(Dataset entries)
·····

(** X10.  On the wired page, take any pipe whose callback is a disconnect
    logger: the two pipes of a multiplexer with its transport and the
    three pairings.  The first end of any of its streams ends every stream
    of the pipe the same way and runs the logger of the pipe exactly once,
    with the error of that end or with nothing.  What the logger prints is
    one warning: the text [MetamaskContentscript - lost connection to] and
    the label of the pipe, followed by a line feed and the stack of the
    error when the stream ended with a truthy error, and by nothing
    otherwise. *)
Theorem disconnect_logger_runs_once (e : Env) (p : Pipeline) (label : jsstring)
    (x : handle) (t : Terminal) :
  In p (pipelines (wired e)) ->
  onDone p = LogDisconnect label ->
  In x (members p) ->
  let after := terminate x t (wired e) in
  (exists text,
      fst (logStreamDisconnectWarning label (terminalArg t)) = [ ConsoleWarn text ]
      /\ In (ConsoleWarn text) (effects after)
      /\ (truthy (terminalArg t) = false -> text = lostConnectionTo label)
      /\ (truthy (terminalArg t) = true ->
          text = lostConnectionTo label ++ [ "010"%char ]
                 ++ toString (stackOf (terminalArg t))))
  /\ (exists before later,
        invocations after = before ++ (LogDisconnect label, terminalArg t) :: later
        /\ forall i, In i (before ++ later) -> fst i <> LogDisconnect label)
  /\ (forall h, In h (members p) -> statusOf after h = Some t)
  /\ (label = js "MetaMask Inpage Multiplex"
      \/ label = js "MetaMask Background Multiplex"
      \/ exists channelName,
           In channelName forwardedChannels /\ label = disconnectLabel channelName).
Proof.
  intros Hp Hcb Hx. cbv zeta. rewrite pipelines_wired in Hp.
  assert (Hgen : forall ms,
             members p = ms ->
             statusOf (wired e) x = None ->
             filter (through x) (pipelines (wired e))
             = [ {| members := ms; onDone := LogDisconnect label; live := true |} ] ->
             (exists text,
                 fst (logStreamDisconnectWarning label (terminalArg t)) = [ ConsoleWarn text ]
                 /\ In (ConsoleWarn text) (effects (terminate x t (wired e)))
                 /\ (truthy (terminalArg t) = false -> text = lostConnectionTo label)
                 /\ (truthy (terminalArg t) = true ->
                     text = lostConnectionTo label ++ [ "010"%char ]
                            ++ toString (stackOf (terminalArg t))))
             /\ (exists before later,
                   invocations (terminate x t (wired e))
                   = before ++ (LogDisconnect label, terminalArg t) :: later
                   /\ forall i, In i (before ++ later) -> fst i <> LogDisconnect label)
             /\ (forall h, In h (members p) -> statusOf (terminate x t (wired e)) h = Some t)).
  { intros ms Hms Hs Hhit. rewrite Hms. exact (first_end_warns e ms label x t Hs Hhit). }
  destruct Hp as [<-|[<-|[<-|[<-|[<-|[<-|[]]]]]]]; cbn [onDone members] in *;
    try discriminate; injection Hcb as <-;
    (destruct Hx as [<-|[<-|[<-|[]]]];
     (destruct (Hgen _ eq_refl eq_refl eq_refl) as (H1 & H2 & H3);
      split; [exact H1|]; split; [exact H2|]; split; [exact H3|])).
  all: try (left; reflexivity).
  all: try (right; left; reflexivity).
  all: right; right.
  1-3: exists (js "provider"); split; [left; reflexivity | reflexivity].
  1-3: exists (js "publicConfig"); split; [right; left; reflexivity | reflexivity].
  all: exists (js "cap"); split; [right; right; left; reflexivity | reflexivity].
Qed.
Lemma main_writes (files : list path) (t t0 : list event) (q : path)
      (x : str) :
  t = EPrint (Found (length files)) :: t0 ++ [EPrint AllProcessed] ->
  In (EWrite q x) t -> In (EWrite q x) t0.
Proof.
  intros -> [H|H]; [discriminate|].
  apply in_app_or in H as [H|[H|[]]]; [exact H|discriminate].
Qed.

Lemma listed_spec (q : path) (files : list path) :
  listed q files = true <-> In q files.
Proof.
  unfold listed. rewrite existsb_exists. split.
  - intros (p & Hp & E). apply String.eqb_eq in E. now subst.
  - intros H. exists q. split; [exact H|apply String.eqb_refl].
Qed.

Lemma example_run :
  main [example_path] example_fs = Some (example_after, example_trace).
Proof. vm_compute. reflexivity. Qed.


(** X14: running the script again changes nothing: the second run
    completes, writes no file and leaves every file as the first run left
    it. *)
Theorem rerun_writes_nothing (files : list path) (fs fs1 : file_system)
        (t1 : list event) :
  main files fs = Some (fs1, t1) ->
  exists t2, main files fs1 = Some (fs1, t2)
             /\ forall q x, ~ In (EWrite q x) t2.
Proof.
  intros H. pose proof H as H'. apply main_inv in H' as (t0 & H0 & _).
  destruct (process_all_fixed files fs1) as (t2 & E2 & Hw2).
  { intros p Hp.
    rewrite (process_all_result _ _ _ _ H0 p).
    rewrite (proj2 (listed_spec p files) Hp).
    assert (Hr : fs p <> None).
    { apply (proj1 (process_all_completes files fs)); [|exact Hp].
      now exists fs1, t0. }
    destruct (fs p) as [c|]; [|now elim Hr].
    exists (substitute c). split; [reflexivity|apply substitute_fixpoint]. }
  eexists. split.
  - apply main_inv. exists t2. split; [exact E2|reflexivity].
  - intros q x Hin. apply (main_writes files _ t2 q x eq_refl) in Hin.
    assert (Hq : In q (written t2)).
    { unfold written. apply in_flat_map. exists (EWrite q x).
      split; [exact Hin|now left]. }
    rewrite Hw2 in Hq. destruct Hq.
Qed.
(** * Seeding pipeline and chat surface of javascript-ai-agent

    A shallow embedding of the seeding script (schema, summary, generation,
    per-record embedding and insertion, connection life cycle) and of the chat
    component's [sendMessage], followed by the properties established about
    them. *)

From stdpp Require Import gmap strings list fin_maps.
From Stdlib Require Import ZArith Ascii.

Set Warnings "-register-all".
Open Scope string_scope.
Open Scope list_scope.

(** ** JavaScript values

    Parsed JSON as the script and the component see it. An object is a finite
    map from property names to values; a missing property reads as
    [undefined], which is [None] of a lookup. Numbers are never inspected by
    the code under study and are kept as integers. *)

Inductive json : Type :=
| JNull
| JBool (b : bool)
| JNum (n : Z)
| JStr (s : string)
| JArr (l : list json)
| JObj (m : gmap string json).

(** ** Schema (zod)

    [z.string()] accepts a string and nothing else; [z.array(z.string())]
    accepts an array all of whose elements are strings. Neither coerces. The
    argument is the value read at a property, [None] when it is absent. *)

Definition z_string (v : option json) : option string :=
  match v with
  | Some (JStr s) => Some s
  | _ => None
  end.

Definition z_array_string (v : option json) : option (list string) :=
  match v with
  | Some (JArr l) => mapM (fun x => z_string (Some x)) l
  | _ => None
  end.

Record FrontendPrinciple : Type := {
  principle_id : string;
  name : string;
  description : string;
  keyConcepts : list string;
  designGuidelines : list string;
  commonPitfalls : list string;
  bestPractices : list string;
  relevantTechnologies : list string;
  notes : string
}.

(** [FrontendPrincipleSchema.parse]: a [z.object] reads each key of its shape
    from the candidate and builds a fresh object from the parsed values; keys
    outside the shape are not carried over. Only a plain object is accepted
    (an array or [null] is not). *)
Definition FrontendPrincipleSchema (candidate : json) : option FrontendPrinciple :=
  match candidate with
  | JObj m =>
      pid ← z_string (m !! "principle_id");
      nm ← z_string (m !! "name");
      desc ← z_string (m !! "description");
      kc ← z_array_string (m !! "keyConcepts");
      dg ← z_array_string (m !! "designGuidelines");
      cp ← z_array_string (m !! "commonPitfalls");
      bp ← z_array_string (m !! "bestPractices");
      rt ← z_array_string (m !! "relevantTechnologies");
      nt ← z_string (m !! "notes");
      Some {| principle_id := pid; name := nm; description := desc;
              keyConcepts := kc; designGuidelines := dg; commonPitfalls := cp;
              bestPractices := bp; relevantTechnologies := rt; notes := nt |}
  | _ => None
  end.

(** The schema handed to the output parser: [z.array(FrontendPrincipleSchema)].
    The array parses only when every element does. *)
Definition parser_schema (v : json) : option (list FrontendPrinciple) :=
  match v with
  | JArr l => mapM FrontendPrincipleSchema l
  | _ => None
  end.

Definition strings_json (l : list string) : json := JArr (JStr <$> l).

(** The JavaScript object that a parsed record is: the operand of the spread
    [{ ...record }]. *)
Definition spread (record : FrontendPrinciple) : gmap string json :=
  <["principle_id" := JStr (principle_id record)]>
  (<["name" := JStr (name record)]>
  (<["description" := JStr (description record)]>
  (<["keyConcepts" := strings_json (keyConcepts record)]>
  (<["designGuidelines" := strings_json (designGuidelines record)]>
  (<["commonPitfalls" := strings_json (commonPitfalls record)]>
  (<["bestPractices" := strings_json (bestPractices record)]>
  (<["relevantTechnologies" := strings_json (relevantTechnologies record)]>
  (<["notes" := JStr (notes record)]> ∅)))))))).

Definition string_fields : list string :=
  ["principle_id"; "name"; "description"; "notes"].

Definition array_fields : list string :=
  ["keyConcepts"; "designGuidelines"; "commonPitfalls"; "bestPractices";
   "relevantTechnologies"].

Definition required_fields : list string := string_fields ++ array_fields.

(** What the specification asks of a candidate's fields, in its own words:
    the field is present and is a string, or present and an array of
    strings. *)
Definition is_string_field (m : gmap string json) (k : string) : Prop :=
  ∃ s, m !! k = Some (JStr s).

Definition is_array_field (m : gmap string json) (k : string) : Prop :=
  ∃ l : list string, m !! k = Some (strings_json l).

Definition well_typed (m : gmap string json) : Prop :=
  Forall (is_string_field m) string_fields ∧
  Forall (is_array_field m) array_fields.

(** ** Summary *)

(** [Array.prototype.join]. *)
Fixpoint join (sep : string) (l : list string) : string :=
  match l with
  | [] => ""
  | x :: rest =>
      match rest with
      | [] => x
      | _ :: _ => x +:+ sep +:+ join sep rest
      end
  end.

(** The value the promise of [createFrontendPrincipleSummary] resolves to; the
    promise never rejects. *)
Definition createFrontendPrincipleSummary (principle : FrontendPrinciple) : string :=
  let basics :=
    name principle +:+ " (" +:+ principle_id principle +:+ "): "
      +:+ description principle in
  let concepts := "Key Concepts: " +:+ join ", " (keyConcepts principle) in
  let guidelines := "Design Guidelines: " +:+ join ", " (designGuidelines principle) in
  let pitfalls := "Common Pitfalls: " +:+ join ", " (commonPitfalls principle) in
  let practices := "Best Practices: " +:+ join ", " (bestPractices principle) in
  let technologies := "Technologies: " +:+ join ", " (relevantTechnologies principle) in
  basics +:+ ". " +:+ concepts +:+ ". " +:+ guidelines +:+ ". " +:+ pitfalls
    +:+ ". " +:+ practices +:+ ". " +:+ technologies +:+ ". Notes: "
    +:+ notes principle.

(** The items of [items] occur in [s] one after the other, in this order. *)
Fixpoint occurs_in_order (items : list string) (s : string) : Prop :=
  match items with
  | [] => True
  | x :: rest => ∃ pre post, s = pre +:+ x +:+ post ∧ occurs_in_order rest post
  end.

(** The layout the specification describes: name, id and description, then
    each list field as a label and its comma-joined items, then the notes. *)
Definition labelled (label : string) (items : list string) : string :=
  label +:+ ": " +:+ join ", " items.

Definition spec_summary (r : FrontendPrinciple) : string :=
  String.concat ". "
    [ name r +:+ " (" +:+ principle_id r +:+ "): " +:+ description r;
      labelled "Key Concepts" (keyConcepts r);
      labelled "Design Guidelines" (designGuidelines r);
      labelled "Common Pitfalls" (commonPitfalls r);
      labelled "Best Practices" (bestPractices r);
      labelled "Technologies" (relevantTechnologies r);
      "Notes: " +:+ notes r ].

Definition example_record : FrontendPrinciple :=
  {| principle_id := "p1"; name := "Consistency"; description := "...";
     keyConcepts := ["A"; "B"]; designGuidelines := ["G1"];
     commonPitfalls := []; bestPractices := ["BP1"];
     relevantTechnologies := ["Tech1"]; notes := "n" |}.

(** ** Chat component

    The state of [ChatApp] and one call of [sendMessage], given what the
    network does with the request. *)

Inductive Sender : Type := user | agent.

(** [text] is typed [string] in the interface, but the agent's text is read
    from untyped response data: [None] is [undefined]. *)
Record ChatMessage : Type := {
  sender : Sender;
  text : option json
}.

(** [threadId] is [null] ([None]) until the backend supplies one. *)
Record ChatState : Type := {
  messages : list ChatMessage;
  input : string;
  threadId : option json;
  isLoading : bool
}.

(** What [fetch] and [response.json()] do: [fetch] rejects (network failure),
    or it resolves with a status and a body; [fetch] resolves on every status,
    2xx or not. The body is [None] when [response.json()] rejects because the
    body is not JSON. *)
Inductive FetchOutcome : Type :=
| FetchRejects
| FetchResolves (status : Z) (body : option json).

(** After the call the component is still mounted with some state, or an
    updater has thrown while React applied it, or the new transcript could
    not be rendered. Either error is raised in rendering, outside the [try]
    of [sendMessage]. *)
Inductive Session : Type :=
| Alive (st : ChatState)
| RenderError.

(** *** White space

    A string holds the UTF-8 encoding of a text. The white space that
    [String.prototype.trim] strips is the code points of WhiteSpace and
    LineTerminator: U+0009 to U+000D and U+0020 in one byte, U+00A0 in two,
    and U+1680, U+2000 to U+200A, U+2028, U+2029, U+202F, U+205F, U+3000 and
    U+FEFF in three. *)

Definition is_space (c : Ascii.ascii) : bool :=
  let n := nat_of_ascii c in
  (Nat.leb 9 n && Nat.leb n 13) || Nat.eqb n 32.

·····

**What to work on**
An exact copy of the lines above, from the one containing "assert (Hgen : forall" down to the one containing "intros -> [H|H]; [discriminate|]." and including both, is the whole answer; retype it and nothing else.

**Solution to this task**
  assert (Hgen : forall ms,
             members p = ms ->
             statusOf (wired e) x = None ->
             filter (through x) (pipelines (wired e))
             = [ {| members := ms; onDone := LogDisconnect label; live := true |} ] ->
             (exists text,
                 fst (logStreamDisconnectWarning label (terminalArg t)) = [ ConsoleWarn text ]
                 /\ In (ConsoleWarn text) (effects (terminate x t (wired e)))
                 /\ (truthy (terminalArg t) = false -> text = lostConnectionTo label)
                 /\ (truthy (terminalArg t) = true ->
                     text = lostConnectionTo label ++ [ "010"%char ]
                            ++ toString (stackOf (terminalArg t))))
             /\ (exists before later,
                   invocations (terminate x t (wired e))
                   = before ++ (LogDisconnect label, terminalArg t) :: later
                   /\ forall i, In i (before ++ later) -> fst i <> LogDisconnect label)
             /\ (forall h, In h (members p) -> statusOf (terminate x t (wired e)) h = Some t)).
  { intros ms Hms Hs Hhit. rewrite Hms. exact (first_end_warns e ms label x t Hs Hhit). }
  destruct Hp as [<-|[<-|[<-|[<-|[<-|[<-|[]]]]]]]; cbn [onDone members] in *;
    try discriminate; injection Hcb as <-;
    (destruct Hx as [<-|[<-|[<-|[]]]];
     (destruct (Hgen _ eq_refl eq_refl eq_refl) as (H1 & H2 & H3);
      split; [exact H1|]; split; [exact H2|]; split; [exact H3|])).
  all: try (left; reflexivity).
  all: try (right; left; reflexivity).
  all: right; right.
  1-3: exists (js "provider"); split; [left; reflexivity | reflexivity].
  1-3: exists (js "publicConfig"); split; [right; left; reflexivity | reflexivity].
  all: exists (js "cap"); split; [right; right; left; reflexivity | reflexivity].
Qed.
Lemma main_writes (files : list path) (t t0 : list event) (q : path)
      (x : str) :
  t = EPrint (Found (length files)) :: t0 ++ [EPrint AllProcessed] ->
  In (EWrite q x) t -> In (EWrite q x) t0.
Proof.
  intros -> [H|H]; [discriminate|].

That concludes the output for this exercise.